Año Nueve del Calendario Hueco. Día de aceptación, segunda campana, el patio de revista interior del Bonework.
La muralla a tu espalda es la última. Hace siete años los enjambres subieron desde el oeste y se comieron el oeste y el norte, y lo que queda del mundo son cuatro cantones de gente encerrada tras el ladrillo — y este ladrillo está relleno con los huesos de los que lo sostuvieron antes que tú. Las casas marciales del Pacto de las Cenizas comparten la muralla. No comparten nada más.
Llegaste aquí cargando dos cosas. La primera es una ficha de discípulos emparejados: media lasca de costilla, partida a lo largo, con tres muescas. Un maestro sin escuela llamado Orrin Sabe la cortó en dos en la aldea de Coldreed y le dio una mitad a cada uno de los dos niños que entrenaba. Coldreed lleva siete años siendo ceniza. La segunda es un rumor que le compraste a una mujer de la red-cuenco por tres días de acarreo — que la chica que tenía la mitad gemela seguía viva, y era Primera Lanza en el Bonework.
El rumor era cierto. A la puerta no le importó tu arte. Le importó la ficha, y te dejó entrar por abajo.

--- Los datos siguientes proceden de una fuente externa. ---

Lemma respects_send d : respects k (send d).
Proof.
  apply respects_blind.
  - intros w c. unfold send. cbn [set_cn tx]. destruct (tx w) as [|n l]; [done|]. by destruct (n <=? 0).
  - intros w a w'. unfold send. destruct (tx w) as [|n l]; [by intros [= _ <-]|]. destruct (n <=? 0); by intros [= _ <-].
Qed.

Lemma respects_recv n : respects k (recv n).
Proof.
  apply respects_blind.
  - intros w c. unfold recv. cbn [set_cn rx]. by destruct (rx w) as [|[d|] l].
  - intros w a w'. unfold recv. destruct (rx w) as [|[d|] l]; by intros [= _ <-].
Qed.

Lemma respects_modify f :
  (forall c1 c2, conn_eq k c1 c2 -> data_in k c1 -> conn_eq k (f c1) (f c2) /\ data_in k (f c1)) ->
  respects k (modify f).
Proof.
  intros Hf w1 w2 (c & -> & C & I)%twins_elim. destruct (Hf _ _ C I) as [C' I']. constructor. split; [done|]. by constructor.
Qed.

(** An assignment to another field. *)
Lemma respects_assign f :
  (forall c b q, f (set_data b (data_len c) (set_query q c)) = set_data b (data_len c) (set_query q (f c))) ->
  (forall c, data_len (f c) = data_len c /\ buf (f c) = buf c /\ request_len (f c) = request_len c /\
     content_len (f c) = content_len c /\ query_string (request_info (f c)) = query_string (request_info c)) ->
  respects k (modify f).
Proof.
  intros Hf Hs. apply respects_modify. intros c1 c2 (q & Hq & E & Hd) I.
  destruct (Hs c1) as (D1 & B1 & R1 & K1 & Q1). unfold data_in, buf_ok, request_in, buf_size in *.
  rewrite D1, B1, R1, K1. split; [|done].
  exists q. rewrite Q1, D1, B1. split; [done|].
  assert (buf (f c2) = buf c2) as -> by (rewrite E, Hf; done). split; [by rewrite E at 1; rewrite Hf|done].
Qed.

(** A look at the connection, at what twins have in common. *)
Lemma respects_get_same {A} (f : conn -> M A) :
  (forall c1 c2, conn_eq k c1 c2 -> data_in k c1 -> f c2 = f c1) -> (forall c, respects k (f c)) ->
  respects k (get_conn ≫= f).
Proof.
  intros Hf Hr w1 w2 Hw. unfold mbind, M_bind, get_conn.
  rewrite (Hf _ _ (tw_conn _ _ _ Hw) (tw_in _ _ _ Hw)). by apply Hr.
Qed.

Lemma respects_get {A} (f : conn -> M A) :
  (forall c b q, f (set_data b (data_len c) (set_query q c)) = f c) -> (forall c, respects k (f c)) ->
  respects k (get_conn ≫= f).
Proof. intros Hf. apply respects_get_same. intros c1 c2 (q & _ & -> & _) _. apply Hf. Qed.
End rules.

(** A look at the connection when the query string is the same. *)
Lemma respects_get_query {A} (f : conn -> M A) :
  (forall c b, f (set_data b (data_len c) c) = f c) -> (forall c, respects Routed (f c)) ->
  respects Routed (get_conn ≫= f).
Proof. intros Hf. apply respects_get_same. intros c1 c2 [-> _]%conn_eq_routed _. apply Hf. Qed.

#[export] Hint Resolve respects_ret respects_abort respects_assert respects_emit respects_time respects_malloc
  respects_stop respects_send respects_recv : respects.
#[export] Hint Extern 1 (respects _ (modify _)) =>
  apply respects_assign; [intros; reflexivity|intros; repeat split; reflexivity] : respects.

(** Follow the structure of a computation. *)
Ltac solve_respects :=
  repeat first
    [ solve [eauto 2 with respects]
    | lazymatch goal with
      | |- respects _ (get_conn ≫= _) =>
          first [apply respects_get; [intros; reflexivity|] | apply respects_get_query; [intros; reflexivity|]]; intros ?
      | |- respects _ (_ ≫= _) => apply respects_bind; [|intros ?]
      end
    | match goal with |- respects _ (match ?x with _ => _ end) => destruct x end
    | match goal with |- respects _ (let '(_, _) := ?x in _) => destruct x end ].

(** ** Replies and reading *)

Section replies.
Context (k : stage).

Lemma respects_push d len : respects k (push d len).
Proof.
  assert (forall n d already, respects k (push_loop n d already)) as Hl; [|apply Hl].
  clear. induction n; intros d already; cbn [push_loop]; solve_respects.
Qed.
#[local] Hint Resolve respects_push : respects.

Lemma respects_throttled_loop n data total : respects k (throttled_loop n data total).
Proof. revert total. induction n; intros total; cbn [throttled_loop]; solve_respects. Qed.
#[local] Hint Resolve respects_throttled_loop : respects.

Lemma respects_mg_write d : respects k (mg_write d).
Proof. unfold mg_write, mg_write64. solve_respects. Qed.
#[local] Hint Resolve respects_mg_write : respects.

Lemma respects_mg_printf text : respects k (mg_printf text).
Proof. unfold mg_printf, alloc_vprintf. solve_respects. Qed.
#[local] Hint Resolve respects_mg_printf : respects.

Lemma respects_send_http_error status reason text : respects k (send_http_error status reason text).
Proof. unfold send_http_error. solve_respects. Qed.

Lemma respects_pull n : respects k (pull n).
Proof. unfold pull. solve_respects. Qed.
#[local] Hint Resolve respects_pull : respects.

Lemma respects_pull_all n : respects k (pull_all n).
Proof.
  assert (forall m n d, respects k (pull_all_loop m n d)) as Hl; [|apply Hl].
  clear. induction m; intros n d; cbn [pull_all_loop]; solve_respects.
Qed.

Context `{OS}.

Lemma respects_cry text : respects k (cry text).
Proof. unfold cry. solve_respects. Qed.

Lemma respects_log_access : respects k log_access.
Proof. unfold log_access. solve_respects. Qed.
End replies.

#[export] Hint Resolve respects_mg_write respects_mg_printf respects_send_http_error respects_pull respects_pull_all
  respects_cry respects_log_access : respects.

(** ** Handlers *)

Section handlers.
Context `{OS} `{Doubles}.
Local Abbreviation routed m := (respects Routed m).

Lemma respects_send_file_loop n rest len : routed (send_file_loop n rest len).
Proof. revert rest len. induction n; intros rest len; cbn [send_file_loop]; solve_respects. Qed.
#[local] Hint Resolve respects_send_file_loop : respects.

Lemma respects_send_file_data content size offset len : routed (send_file_data content size offset len).
Proof. unfold send_file_data. solve_respects. Qed.
#[local] Hint Resolve respects_send_file_data : respects.

Lemma respects_extra_mime path types : routed (extra_mime_loop path types).
Proof. induction types as [|[e m] types IH]; cbn [extra_mime_loop]; solve_respects. Qed.
#[local] Hint Resolve respects_extra_mime : respects.

Lemma respects_handle_file_request path st : routed (handle_file_request path st).
Proof. unfold handle_file_request, get_mime_type. solve_respects. Qed.

(** *** Authorization *)

Lemma respects_authorize big content : routed (authorize big content).
Proof. unfold authorize, parse_auth_header. solve_respects. Qed.
#[local] Hint Resolve respects_authorize : respects.

Lemma respects_protected_file u rules : routed (protected_file u rules).
Proof. induction rules as [|[a b] rules IH]; cbn [protected_file]; solve_respects. Qed.
#[local] Hint Resolve respects_protected_file : respects.

Lemma respects_check_authorization big path : routed (check_authorization big path).
Proof. unfold check_authorization, open_auth_file. solve_respects. Qed.

Lemma respects_is_authorized_for_put big : routed (is_authorized_for_put big).
Proof. unfold is_authorized_for_put. solve_respects. Qed.

Lemma respects_send_authorization_request : routed send_authorization_request.
Proof. unfold send_authorization_request. solve_respects. Qed.

(** *** Listings *)

Lemma respects_print_dir_entry e : routed (print_dir_entry e).
Proof. unfold print_dir_entry. solve_respects. Qed.
#[local] Hint Resolve respects_print_dir_entry : respects.

Lemma respects_print_entries l : routed (print_entries l).
Proof. induction l; cbn [print_entries]; solve_respects. Qed.
#[local] Hint Resolve respects_print_entries : respects.

Lemma respects_scan_directory {S} dir (cb : de -> S -> M S) s :
  (forall e s, routed (cb e s)) -> routed (scan_directory dir cb s).
Proof.
  intros Hcb. assert (forall l s, routed (scan_entries cb l s)) as Hs
    by (induction l; intros; cbn [scan_entries]; solve_respects).
  unfold scan_directory. solve_respects.
Qed.

Lemma respects_dir_scan_callback e dsd : routed (dir_scan_callback e dsd).
Proof. unfold dir_scan_callback. solve_respects. Qed.

Lemma respects_handle_directory_request dir : routed (handle_directory_request dir).
Proof.
  pose proof (fun s => respects_scan_directory dir dir_scan_callback s respects_dir_scan_callback).
  unfold handle_directory_request. solve_respects.
Qed.

Lemma respects_print_props u st : routed (print_props u st).
Proof. unfold print_props. solve_respects. Qed.
#[local] Hint Resolve respects_print_props : respects.

Lemma respects_print_dav_dir_entry e s : routed (print_dav_dir_entry e s).
Proof. unfold print_dav_dir_entry. solve_respects. Qed.

Lemma respects_handle_propfind path st : routed (handle_propfind path st).
Proof.
  pose proof (fun s => respects_scan_directory path print_dav_dir_entry s respects_print_dav_dir_entry).
  unfold handle_propfind. solve_respects.
Qed.

Lemma respects_send_options : routed send_options.
Proof. unfold send_options. solve_respects. Qed.

(** *** Server side includes *)

Lemma respects_store_byte buf c : routed (store_byte buf c).
Proof. unfold store_byte. solve_respects. Qed.
#[local] Hint Resolve respects_store_byte : respects.

Lemma respects_ssi_loop rec path in_ssi_tag buf content :
  (forall p c, routed (rec p c)) -> routed (ssi_loop rec path in_ssi_tag buf content).
Proof.
  intros Hrec. revert in_ssi_tag buf. induction content as [|ch content IH]; intros in_ssi_tag buf; cbn [ssi_loop].
  - solve_respects.
  - apply respects_bind; [|intros []; apply IH].
    unfold ssi_char, ssi_tag, do_ssi_include, do_ssi_exec. solve_respects.
Qed.

Lemma respects_send_ssi_file levels path content : routed (send_ssi_file levels path content).
Proof.
  revert path content. induction levels; intros path content; cbn [send_ssi_file]; [solve_respects|].
  by apply respects_ssi_loop.
Qed.
#[local] Hint Resolve respects_send_ssi_file : respects.

Lemma respects_handle_ssi_file_request path : routed (handle_ssi_file_request path).
Proof. unfold handle_ssi_file_request. solve_respects. Qed.
(** *** Bodies and CGI *)

Lemma respects_push_file path d : routed (push_file path d).
Proof. unfold push_file. solve_respects. Qed.
#[local] Hint Resolve respects_push_file : respects.

Lemma respects_forward_loop fuel path n : routed (forward_loop fuel path n).
Proof. revert n. induction fuel; intros n; cbn [forward_loop]; solve_respects. Qed.

Lemma respects_forward_rest path : routed (forward_rest path).
Proof. intros w1 w2 Hw. unfold forward_rest. rewrite (tw_rest _ _ _ Hw) at 1. by apply respects_forward_loop. Qed.
#[local] Hint Resolve respects_forward_rest : respects.

Lemma respects_forward_buffer path : routed (forward_buffer path).
Proof.
  unfold forward_buffer. apply respects_get_same; [|intros; solve_respects].
  intros c1 c2 [-> [_ Hd]]%conn_eq_routed [_ I]. destruct I as [[I1 I2] I3]; [done|].
  cbn [set_data request_len consumed_content data_len content_len buf].
  set (off := request_len c1 + consumed_content c1).
  destruct (Z.eqb_spec (consumed_content c1) 0) as [Hz|]; [|by destruct (_ <=? _)].
  destruct (Z.ltb_spec 0 (data_len c1 - off)) as [Hb|]; [|done].
  set (n := if _ <? _ then _ else _). assert (n <= data_len c1 - off).
  { unfold n. destruct (Z.ltb_spec (content_len c1) (data_len c1 - off)); [|lia]. 
    pose proof (int32_le (content_len c1)). lia. }
  rewrite !take_drop_commute. replace (take _ (buf c2)) with (take (Z.to_nat off + Z.to_nat n) (buf c1)); [done|].
  symmetry. eapply same_prefix; [done|lia].
Qed.
#[local] Hint Resolve respects_forward_buffer : respects.

Lemma respects_forward_body_data path : routed (forward_body_data path).
Proof. unfold forward_body_data. solve_respects. Qed.
#[local] Hint Resolve respects_forward_body_data : respects.

Lemma respects_addenv fmt text up blk : routed (addenv fmt text up blk).
Proof. unfold addenv. solve_respects. Qed.
#[local] Hint Resolve respects_addenv : respects.

Lemma respects_addenvs l blk : routed (addenvs l blk).
Proof. revert blk. induction l as [|[[name conv] value] l IH]; intros blk; cbn [addenvs]; solve_respects. Qed.
Lemma respects_add_headers l blk : routed (add_headers l blk).
Proof. revert blk. induction l as [|[name value] l IH]; intros blk; cbn [add_headers]; solve_respects. Qed.
Lemma respects_add_user_vars l blk : routed (add_user_vars l blk).
Proof. revert blk. induction l as [|[v o] l IH]; intros blk; cbn [add_user_vars]; solve_respects. Qed.
#[local] Hint Resolve respects_addenvs respects_add_headers respects_add_user_vars : respects.

Lemma respects_read_reply_loop fuel n data k chunks : routed (read_reply_loop fuel n data k chunks).
Proof.
  revert data k chunks. induction fuel; intros data k chunks; cbn [read_reply_loop]; unfold pull_file; solve_respects.
Qed.
Lemma respects_send_headers l : routed (send_headers l).
Proof. induction l as [|[name value] l IH]; cbn [send_headers]; solve_respects. Qed.
#[local] Hint Resolve respects_read_reply_loop respects_send_headers : respects.

Lemma respects_send_cgi_reply n data chunks : routed (send_cgi_reply n data chunks).
Proof. unfold send_cgi_reply. solve_respects. Qed.
Lemma respects_prepare_cgi_environment prog : routed (prepare_cgi_environment prog).
Proof. unfold prepare_cgi_environment. solve_respects. Qed.
Lemma respects_num_effects : routed num_effects.
Proof. apply respects_blind; [done|by intros w a w' [= _ <-]]. Qed.
Lemma respects_written_since n path : routed (written_since n path).
Proof. apply respects_blind; [done|by intros w a w' [= _ <-]]. Qed.
#[local] Hint Resolve respects_send_cgi_reply respects_prepare_cgi_environment respects_num_effects
  respects_written_since : respects.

El ladrillo de cascarones suda al sol. Doscientas lanzas están de pie en orden de casa y el patio huele a cal mojada, a cuerda y a la podredumbre dulce debajo que ya nadie nombra. Hace una hora un guardián escribió con tiza el tablero de revista y puso tu marca justo al fondo, debajo de los discípulos niños, en la fila que guardan para la gente que la puerta no quería. Tu mitad de la ficha sigue en tu puño. Los bordes se han vuelto resbalosos.
Al otro lado del terreno abierto se forma la fila de las Primeras Lanzas. Maera Solane está a la cabeza, más alta que el recuerdo, el cuello abrochado como el Pacto dice que se abrocha un cuello, las manos vacías y quietas a los costados. No mira hacia acá. Hoy esa es la misericordia disponible.

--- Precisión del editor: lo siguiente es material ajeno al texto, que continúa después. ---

Lemma finish_round_twins kae : respects Open (finish_round kae).
Proof.
  unfold finish_round. apply respects_bind; [auto with respects|intros _]. apply respects_bind; [auto with respects|].
  intros stop w1 w2 Hw. rewrite !bind_get. pose proof Hw as [E (q & _ & Ec & Hl & Ht) [I _]].
  set (n := discard_len (cn w1)). assert (discard_len (cn w2) = n) as -> by (by rewrite Ec).
  assert (should_keep_alive (cn w2) = should_keep_alive (cn w1)) as -> by (by rewrite Ec).
  assert (content_len (cn w2) = content_len (cn w1)) as -> by (by rewrite Ec).
  rewrite !bind_assert. destruct (Z.leb_spec 0 n); [|constructor]. rewrite !bind_modify, !bind_get, !bind_assert.
  cbn [set_cn cn].
  assert (data_len (discard n (cn w2)) = data_len (discard n (cn w1))) as -> by (by rewrite Ec).
  destruct (Z.leb_spec 0 (data_len (discard n (cn w1)))) as [Hp|]; [|constructor].
  cbn [discard set_data data_len] in Hp. pose proof (discard_twins n w1 w2 ltac:(lia) Hw) as Hd.
  destruct (tw_conn _ _ _ Hd) as (_ & _ & _ & Hs & _). cbn [set_cn cn] in Hs. unfold buf_size. rewrite Hs.
  destruct (_ <=? _); [|constructor]. by constructor.
Qed.

Lemma check_request_twins k ebuf : respects k (check_request ebuf).
Proof. unfold check_request. solve_respects. Qed.

Lemma check_request_refuses ebuf (w : world) e w' : ebuf <> [] -> check_request ebuf w = Some (e, w') -> e = ebuf.
Proof.
  intros He. unfold check_request. rewrite bool_decide_eq_true_2 by done.
  intros ([] & w1 & _ & E)%bind_inv. rewrite bind_modify in E. by injection E.
Qed.

Section rounds.
Context `{OS} `{IsolatedHandler}.

(** The lengths that requests announce: every negative one is a number of [int]. *)
Definition round_ok (w : world) : Prop :=
  match getreq w with Some ([], w') => - 2 ^ 31 <= content_len (cn w') | _ => True end.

Botas sobre la gravilla. Vell Cindrel cruza el patio en un ángulo que la multitud puede ver, apoya la palma abierta en tu esternón y te hace retroceder tres pasos — no es un golpe, es una colocación, para que toda la revista pueda contarlos.
"Ojos fuera de ella." Lo dice lo bastante alto como para llegar a la escalera. "No tienes rango para esa mirada."
Entonces te toma la muñeca, te da vuelta el puño y saca la ficha a la vista, donde el patio puede ver las muescas.
En la escalera, Maera se voltea. No la cabeza — el cuerpo entero, como se voltea una regla.
"Mantén tu lugar en el ladrillo." Su voz no se alza; el patio está lo bastante callado como para que no haga falta. "La fila no es un reencuentro."
Doscientas lanzas esperan a ver qué hace el fondo del tablero con eso.